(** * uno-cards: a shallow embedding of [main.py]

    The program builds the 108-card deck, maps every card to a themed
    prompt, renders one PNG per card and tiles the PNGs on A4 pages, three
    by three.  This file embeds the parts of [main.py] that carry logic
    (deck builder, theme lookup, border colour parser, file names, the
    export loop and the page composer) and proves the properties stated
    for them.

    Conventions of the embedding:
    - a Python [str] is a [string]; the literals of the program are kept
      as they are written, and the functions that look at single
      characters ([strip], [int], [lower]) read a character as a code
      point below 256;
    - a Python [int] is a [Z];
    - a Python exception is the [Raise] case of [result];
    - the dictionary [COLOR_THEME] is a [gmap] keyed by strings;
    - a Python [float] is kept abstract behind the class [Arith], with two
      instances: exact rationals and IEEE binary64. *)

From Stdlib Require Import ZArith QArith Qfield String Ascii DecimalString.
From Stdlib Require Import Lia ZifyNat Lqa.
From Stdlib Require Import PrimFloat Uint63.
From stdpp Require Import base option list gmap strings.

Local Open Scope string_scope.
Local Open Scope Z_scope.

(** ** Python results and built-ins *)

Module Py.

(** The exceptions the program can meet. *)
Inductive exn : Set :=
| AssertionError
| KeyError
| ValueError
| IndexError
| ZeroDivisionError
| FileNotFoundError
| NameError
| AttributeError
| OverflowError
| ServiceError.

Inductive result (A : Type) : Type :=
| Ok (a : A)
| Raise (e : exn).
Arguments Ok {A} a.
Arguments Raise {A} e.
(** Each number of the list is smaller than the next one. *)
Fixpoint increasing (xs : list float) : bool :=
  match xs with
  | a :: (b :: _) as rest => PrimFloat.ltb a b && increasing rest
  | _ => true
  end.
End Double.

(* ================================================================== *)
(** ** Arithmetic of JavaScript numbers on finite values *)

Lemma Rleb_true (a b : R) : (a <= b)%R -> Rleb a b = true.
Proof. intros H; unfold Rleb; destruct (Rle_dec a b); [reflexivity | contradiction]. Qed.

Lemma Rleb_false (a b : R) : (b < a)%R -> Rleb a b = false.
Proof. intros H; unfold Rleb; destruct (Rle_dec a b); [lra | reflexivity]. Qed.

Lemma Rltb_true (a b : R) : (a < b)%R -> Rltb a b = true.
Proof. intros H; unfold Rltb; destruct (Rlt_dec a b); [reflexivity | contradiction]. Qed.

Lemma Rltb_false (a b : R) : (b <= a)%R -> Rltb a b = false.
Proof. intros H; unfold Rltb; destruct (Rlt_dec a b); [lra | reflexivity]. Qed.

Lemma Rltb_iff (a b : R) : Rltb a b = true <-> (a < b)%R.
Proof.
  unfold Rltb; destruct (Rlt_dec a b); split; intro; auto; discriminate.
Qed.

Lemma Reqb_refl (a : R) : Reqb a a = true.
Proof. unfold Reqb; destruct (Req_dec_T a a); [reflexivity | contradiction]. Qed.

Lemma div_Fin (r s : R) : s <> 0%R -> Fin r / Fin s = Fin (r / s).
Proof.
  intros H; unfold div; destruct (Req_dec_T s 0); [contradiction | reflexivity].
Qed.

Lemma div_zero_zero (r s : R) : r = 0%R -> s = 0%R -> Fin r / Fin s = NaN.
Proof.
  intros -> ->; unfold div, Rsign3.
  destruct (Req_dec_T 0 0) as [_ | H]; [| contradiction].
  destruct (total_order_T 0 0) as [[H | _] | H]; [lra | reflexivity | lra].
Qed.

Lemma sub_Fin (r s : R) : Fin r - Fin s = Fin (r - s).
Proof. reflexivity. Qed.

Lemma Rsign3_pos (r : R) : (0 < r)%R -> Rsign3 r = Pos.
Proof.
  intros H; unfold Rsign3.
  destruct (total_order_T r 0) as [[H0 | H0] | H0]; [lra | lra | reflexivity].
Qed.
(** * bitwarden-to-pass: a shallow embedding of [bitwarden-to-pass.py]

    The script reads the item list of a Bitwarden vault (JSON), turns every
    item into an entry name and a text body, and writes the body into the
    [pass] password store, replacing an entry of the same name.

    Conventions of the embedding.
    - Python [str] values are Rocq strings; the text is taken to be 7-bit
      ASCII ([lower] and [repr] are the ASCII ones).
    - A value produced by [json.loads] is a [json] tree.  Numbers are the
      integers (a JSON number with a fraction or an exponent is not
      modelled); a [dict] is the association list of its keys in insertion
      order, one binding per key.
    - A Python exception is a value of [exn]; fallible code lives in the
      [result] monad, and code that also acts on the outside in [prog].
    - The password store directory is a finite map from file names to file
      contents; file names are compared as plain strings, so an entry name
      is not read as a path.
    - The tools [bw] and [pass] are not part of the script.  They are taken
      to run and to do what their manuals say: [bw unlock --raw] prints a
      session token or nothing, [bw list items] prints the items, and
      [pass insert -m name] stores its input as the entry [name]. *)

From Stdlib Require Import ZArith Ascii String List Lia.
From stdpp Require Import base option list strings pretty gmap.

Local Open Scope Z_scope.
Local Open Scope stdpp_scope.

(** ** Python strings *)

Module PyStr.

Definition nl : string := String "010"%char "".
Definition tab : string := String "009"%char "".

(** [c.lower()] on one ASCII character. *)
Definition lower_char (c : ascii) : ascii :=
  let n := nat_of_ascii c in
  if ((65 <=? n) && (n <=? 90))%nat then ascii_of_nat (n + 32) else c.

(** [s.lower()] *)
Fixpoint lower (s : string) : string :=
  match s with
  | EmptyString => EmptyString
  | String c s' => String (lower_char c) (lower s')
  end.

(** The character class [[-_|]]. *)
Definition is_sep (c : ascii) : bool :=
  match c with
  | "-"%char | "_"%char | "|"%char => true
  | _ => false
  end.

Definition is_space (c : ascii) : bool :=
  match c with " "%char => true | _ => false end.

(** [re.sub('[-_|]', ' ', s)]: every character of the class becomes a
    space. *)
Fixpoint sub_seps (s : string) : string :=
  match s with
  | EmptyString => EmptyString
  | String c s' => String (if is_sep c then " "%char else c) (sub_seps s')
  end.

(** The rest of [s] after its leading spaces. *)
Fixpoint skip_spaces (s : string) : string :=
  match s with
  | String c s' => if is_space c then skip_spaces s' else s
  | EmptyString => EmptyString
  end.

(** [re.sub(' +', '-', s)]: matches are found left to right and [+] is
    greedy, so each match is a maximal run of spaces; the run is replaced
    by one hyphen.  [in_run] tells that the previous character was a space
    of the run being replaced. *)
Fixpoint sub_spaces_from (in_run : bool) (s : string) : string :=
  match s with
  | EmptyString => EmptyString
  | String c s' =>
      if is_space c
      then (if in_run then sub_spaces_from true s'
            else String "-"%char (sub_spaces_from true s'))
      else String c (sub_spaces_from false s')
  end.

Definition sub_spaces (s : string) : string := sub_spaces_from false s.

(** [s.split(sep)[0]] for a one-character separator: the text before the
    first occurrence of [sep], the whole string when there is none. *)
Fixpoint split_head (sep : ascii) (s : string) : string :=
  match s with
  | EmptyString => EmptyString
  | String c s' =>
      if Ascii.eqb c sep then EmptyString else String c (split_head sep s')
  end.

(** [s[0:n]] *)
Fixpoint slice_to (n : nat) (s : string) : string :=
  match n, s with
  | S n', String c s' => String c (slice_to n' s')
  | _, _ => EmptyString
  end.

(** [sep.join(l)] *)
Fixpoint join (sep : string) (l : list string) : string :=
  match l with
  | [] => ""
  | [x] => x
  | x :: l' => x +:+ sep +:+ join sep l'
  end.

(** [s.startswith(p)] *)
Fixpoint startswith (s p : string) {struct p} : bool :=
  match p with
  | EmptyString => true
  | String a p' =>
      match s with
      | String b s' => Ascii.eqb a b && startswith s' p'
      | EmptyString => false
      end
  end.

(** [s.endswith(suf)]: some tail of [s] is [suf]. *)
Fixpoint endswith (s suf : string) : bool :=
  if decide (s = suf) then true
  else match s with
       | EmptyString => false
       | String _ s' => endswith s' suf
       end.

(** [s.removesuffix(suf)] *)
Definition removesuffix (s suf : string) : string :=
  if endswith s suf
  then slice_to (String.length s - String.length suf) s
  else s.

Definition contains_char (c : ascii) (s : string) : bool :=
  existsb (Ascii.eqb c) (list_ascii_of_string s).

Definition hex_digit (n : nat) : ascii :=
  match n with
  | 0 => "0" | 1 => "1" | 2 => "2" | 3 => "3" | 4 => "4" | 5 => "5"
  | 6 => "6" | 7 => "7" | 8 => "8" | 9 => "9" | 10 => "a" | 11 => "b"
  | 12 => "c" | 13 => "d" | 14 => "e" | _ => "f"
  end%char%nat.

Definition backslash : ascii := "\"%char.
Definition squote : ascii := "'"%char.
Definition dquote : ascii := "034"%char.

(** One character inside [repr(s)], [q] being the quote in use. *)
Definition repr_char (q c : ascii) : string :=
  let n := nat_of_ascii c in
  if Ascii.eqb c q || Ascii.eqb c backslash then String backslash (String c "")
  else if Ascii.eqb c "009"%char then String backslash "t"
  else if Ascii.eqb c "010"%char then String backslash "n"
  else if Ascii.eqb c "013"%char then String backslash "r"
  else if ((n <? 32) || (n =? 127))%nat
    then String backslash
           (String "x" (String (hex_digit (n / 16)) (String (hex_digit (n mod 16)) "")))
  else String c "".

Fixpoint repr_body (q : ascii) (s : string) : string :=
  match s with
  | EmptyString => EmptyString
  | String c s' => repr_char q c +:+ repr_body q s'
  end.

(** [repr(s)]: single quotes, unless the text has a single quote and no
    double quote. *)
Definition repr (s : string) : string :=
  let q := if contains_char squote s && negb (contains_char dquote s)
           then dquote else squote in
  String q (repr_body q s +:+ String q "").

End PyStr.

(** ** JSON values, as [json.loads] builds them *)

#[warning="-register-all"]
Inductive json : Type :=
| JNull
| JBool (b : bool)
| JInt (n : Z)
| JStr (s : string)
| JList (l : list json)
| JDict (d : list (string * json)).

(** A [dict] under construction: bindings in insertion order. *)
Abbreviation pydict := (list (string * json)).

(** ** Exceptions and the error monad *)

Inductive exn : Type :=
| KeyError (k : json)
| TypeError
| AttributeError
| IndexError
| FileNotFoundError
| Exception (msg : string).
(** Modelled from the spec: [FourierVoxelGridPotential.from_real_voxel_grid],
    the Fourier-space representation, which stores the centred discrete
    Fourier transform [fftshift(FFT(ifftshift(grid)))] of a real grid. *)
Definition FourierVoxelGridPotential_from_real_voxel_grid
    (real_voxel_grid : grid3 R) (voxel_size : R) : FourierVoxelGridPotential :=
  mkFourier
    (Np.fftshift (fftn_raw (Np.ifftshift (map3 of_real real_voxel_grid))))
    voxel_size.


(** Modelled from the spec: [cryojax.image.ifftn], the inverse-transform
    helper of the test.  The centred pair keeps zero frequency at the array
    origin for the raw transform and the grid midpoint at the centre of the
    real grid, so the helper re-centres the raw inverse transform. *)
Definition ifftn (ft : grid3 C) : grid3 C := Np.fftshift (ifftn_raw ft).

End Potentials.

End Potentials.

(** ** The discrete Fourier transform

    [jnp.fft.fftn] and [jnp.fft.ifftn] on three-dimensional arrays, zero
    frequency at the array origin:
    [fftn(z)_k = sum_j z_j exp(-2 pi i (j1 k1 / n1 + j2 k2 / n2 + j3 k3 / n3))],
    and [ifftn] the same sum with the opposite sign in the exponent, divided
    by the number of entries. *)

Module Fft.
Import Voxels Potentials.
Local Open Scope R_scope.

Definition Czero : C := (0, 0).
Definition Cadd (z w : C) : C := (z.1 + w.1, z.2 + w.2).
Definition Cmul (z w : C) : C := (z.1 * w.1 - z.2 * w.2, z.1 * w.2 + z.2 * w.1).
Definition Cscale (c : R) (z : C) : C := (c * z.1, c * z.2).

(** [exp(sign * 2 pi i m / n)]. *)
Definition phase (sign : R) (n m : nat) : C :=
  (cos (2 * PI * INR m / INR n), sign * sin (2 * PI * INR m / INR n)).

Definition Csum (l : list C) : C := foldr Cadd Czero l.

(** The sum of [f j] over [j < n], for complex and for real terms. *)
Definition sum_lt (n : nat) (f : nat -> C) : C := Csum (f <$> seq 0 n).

==

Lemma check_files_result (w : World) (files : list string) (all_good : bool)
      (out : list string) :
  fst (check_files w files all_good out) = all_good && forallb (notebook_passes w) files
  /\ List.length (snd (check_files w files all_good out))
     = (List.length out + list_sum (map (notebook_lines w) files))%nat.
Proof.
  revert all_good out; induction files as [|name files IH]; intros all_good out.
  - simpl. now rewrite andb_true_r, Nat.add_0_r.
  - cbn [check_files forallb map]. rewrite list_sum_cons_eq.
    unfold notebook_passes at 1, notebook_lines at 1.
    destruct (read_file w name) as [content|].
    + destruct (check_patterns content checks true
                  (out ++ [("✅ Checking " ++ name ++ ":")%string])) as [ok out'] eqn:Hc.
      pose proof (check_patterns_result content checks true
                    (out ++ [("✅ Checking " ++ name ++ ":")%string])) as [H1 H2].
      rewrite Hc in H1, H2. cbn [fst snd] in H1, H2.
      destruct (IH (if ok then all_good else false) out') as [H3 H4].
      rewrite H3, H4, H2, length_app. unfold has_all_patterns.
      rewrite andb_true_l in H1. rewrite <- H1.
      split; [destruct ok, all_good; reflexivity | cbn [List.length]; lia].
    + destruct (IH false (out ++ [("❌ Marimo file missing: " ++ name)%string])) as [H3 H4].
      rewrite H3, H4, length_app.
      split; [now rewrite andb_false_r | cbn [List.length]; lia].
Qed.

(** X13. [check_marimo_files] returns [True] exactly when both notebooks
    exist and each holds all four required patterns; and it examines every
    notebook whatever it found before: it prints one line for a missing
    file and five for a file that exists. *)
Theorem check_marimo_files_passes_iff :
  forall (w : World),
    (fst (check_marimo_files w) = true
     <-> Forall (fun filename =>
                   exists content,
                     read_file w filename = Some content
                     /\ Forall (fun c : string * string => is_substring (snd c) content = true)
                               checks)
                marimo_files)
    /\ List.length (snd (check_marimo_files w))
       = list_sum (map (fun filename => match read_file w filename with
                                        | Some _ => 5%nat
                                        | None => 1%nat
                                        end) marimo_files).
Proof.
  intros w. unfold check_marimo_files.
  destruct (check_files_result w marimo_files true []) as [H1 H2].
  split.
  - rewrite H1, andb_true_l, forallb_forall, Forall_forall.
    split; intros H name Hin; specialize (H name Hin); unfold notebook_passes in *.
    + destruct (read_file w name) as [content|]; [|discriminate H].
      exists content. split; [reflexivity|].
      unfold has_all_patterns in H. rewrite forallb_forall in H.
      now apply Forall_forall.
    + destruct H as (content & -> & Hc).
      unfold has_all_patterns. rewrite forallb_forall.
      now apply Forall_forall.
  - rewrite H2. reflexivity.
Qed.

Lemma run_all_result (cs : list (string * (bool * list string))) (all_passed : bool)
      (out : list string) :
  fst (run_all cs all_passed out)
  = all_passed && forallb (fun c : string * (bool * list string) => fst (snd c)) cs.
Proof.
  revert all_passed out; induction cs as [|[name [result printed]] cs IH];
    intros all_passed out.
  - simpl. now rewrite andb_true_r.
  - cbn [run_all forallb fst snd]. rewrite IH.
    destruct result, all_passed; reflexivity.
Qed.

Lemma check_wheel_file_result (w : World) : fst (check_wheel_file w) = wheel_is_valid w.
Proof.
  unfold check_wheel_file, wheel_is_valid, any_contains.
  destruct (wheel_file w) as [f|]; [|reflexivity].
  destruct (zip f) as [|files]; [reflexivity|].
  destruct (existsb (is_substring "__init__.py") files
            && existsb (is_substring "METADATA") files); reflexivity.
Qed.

• **Description of the task**:
Some lines above contain the word "program". Copy each of them.

• **Answer below**:
    The program builds the 108-card deck, maps every card to a themed
    - a Python [str] is a [string]; the literals of the program are kept
(** The exceptions the program can meet. *)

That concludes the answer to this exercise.